**Exercise goal**
Reproduce exactly the lines below from the one containing "JNum (z : Z)" through the one containing "not a dict *)", including both, and nothing else.

**Source records**
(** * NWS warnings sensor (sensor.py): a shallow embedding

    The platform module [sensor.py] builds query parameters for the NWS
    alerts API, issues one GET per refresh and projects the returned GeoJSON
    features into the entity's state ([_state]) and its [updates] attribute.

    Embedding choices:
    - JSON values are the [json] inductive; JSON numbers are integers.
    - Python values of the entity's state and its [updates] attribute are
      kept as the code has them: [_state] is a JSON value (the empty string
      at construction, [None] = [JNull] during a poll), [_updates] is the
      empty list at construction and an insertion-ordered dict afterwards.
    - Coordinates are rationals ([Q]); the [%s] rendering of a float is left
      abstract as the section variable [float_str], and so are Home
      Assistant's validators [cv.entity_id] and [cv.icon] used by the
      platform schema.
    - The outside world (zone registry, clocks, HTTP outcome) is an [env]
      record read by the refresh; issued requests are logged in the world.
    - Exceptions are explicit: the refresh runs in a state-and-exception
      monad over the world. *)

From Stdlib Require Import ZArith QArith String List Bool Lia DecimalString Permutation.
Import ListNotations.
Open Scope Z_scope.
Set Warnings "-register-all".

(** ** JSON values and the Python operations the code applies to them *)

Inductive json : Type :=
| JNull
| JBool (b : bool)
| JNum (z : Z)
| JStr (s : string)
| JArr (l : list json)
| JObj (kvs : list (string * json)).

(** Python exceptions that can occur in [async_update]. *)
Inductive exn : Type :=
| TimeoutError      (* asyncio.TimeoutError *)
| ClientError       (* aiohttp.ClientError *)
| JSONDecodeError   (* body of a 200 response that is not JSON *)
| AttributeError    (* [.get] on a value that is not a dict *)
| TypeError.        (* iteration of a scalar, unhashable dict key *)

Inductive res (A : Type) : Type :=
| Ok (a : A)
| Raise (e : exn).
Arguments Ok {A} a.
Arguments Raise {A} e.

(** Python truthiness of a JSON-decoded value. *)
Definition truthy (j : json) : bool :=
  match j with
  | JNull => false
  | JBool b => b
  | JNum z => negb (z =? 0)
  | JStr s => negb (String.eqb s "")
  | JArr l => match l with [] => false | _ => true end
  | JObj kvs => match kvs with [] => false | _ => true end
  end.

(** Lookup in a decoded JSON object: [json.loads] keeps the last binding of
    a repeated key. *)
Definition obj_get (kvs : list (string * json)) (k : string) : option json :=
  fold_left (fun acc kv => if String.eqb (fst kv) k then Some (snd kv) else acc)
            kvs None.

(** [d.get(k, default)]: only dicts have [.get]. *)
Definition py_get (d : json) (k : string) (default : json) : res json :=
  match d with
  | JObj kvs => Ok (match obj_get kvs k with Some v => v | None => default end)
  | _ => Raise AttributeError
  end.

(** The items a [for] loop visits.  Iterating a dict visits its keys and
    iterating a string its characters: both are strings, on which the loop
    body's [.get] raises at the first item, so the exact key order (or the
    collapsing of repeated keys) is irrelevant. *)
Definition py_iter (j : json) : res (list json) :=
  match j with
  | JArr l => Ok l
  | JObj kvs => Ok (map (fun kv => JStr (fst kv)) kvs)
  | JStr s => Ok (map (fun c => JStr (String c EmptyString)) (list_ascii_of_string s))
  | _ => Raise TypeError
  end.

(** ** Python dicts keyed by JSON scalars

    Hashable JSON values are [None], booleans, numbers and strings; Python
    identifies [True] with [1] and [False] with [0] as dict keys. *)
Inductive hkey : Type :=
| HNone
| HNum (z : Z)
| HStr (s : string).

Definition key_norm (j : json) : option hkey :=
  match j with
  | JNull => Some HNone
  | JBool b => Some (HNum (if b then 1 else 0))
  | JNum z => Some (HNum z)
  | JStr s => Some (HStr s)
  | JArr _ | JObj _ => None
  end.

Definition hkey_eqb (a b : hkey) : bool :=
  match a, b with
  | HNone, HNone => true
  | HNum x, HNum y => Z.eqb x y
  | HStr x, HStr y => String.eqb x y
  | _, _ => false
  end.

--

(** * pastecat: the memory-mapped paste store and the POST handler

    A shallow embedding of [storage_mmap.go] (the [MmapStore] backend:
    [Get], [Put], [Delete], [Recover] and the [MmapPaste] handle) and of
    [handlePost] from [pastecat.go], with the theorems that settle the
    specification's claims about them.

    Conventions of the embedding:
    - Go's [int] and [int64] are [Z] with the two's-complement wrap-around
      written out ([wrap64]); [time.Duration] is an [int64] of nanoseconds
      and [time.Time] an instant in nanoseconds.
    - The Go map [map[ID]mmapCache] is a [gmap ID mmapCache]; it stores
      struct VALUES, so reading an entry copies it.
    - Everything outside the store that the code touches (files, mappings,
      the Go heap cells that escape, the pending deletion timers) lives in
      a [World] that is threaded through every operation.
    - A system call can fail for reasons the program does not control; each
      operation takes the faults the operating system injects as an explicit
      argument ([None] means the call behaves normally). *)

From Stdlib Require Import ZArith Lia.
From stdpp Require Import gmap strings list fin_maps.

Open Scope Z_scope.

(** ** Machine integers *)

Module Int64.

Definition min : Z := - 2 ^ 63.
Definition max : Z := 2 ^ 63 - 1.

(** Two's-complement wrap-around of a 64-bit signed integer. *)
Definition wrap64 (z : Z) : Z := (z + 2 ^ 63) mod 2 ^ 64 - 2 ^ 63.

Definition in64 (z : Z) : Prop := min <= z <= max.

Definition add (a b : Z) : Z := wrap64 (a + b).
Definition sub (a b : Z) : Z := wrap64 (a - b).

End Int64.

--

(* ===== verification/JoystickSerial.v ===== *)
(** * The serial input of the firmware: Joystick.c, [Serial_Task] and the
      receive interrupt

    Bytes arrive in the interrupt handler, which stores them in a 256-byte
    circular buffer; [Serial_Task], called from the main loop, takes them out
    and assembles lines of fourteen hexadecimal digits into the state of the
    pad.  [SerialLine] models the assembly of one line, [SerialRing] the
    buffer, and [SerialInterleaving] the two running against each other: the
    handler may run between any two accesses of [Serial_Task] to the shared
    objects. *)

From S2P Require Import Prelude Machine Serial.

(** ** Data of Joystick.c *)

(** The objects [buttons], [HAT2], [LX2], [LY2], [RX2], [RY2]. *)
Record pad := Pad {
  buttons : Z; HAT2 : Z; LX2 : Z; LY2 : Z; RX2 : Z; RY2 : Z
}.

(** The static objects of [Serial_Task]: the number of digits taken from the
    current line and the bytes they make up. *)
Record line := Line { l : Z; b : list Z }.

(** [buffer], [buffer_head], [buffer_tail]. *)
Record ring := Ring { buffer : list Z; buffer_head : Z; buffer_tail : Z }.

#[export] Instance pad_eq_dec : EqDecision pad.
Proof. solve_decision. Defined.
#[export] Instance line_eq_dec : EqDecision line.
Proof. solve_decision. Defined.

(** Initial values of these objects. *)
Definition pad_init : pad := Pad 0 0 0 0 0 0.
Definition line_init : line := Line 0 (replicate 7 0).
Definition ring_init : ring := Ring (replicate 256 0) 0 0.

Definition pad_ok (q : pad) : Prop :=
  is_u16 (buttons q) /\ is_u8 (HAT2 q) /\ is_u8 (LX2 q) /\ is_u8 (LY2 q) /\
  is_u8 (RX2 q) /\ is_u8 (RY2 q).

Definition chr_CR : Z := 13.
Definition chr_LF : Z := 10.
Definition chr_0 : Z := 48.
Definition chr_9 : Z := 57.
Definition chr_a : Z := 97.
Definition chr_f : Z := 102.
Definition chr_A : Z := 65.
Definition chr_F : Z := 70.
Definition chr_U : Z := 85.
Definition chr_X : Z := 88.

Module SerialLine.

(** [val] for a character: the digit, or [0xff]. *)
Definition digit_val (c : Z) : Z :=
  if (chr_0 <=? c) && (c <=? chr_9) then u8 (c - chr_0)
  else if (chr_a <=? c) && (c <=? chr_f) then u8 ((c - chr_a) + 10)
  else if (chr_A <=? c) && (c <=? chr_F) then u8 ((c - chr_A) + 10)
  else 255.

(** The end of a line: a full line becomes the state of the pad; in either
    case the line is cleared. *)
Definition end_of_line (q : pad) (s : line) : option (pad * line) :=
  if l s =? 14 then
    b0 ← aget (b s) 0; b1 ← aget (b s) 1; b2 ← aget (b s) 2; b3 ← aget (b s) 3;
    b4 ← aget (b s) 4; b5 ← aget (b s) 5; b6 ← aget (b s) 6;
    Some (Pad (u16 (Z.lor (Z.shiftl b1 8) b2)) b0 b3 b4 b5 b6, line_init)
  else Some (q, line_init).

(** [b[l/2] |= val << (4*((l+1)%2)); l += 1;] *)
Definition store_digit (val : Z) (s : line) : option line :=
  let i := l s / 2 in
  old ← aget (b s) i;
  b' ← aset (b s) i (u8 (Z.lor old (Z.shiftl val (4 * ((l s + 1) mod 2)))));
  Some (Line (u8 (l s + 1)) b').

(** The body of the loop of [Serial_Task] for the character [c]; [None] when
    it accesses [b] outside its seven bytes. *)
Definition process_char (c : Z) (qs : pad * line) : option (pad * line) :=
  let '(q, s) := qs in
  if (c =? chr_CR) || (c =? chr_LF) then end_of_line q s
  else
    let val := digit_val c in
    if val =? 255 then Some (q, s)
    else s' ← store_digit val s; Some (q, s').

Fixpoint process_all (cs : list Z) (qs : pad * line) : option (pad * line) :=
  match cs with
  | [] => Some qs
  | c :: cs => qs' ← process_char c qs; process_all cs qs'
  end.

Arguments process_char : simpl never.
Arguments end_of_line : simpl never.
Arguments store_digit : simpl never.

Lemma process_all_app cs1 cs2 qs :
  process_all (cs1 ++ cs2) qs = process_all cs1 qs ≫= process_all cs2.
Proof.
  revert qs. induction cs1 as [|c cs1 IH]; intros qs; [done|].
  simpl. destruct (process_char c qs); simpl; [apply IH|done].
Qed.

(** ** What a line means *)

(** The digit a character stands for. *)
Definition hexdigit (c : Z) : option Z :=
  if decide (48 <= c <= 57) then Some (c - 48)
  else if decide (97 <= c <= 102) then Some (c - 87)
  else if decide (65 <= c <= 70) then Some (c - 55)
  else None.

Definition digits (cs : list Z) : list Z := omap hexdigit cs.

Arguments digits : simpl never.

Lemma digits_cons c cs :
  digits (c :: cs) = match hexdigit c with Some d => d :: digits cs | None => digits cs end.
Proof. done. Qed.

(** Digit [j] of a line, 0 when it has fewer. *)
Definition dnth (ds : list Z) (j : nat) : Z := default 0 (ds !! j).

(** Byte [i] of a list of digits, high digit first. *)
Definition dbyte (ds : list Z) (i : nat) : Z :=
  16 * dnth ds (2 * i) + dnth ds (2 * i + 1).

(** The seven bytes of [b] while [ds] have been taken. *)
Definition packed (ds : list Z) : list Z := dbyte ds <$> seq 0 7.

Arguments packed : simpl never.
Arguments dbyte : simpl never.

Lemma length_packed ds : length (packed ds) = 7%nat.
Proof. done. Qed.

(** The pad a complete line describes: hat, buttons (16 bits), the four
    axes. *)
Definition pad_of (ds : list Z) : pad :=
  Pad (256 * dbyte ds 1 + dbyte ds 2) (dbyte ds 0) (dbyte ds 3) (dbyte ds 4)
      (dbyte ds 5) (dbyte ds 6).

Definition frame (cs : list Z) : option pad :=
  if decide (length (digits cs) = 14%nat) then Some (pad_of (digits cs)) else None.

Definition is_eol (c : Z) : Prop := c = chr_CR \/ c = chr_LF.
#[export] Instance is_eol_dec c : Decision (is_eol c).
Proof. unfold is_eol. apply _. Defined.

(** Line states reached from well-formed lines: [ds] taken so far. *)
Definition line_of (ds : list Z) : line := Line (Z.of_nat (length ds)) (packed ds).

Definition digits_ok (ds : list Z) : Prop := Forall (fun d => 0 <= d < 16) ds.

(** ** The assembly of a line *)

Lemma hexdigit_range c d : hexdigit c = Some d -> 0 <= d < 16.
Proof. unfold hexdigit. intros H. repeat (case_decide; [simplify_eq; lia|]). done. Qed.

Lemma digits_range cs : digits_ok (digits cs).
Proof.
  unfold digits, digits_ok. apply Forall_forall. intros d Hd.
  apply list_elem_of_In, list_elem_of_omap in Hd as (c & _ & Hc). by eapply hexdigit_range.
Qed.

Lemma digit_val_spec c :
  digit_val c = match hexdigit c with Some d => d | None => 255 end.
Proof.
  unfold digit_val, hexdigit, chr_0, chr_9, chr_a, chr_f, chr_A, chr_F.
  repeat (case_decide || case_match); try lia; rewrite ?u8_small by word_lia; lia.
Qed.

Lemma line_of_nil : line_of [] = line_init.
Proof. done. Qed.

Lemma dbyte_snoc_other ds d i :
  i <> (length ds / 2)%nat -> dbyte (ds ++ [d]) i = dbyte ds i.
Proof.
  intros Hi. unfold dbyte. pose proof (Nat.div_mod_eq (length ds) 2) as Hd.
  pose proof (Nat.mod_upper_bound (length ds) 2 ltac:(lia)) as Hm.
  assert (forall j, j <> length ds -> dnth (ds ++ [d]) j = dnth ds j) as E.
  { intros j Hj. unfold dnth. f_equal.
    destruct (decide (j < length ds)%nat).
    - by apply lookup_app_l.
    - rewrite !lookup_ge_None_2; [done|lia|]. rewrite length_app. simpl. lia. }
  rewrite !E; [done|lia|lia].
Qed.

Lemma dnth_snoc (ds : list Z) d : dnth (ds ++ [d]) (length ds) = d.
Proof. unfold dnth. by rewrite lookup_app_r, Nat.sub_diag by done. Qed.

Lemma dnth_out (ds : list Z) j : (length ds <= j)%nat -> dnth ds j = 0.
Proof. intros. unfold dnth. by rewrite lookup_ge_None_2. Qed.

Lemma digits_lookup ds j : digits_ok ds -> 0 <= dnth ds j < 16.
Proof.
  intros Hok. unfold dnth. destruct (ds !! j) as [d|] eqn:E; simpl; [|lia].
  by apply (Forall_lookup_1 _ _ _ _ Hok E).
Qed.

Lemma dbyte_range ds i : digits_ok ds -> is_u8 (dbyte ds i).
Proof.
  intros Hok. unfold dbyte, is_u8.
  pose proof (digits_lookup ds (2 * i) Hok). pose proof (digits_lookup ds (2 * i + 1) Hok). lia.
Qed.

**Your response**
| JNum (z : Z)
| JStr (s : string)
| JArr (l : list json)
| JObj (kvs : list (string * json)).

(** Python exceptions that can occur in [async_update]. *)
Inductive exn : Type :=
| TimeoutError      (* asyncio.TimeoutError *)
| ClientError       (* aiohttp.ClientError *)
| JSONDecodeError   (* body of a 200 response that is not JSON *)
| AttributeError    (* [.get] on a value that is not a dict *)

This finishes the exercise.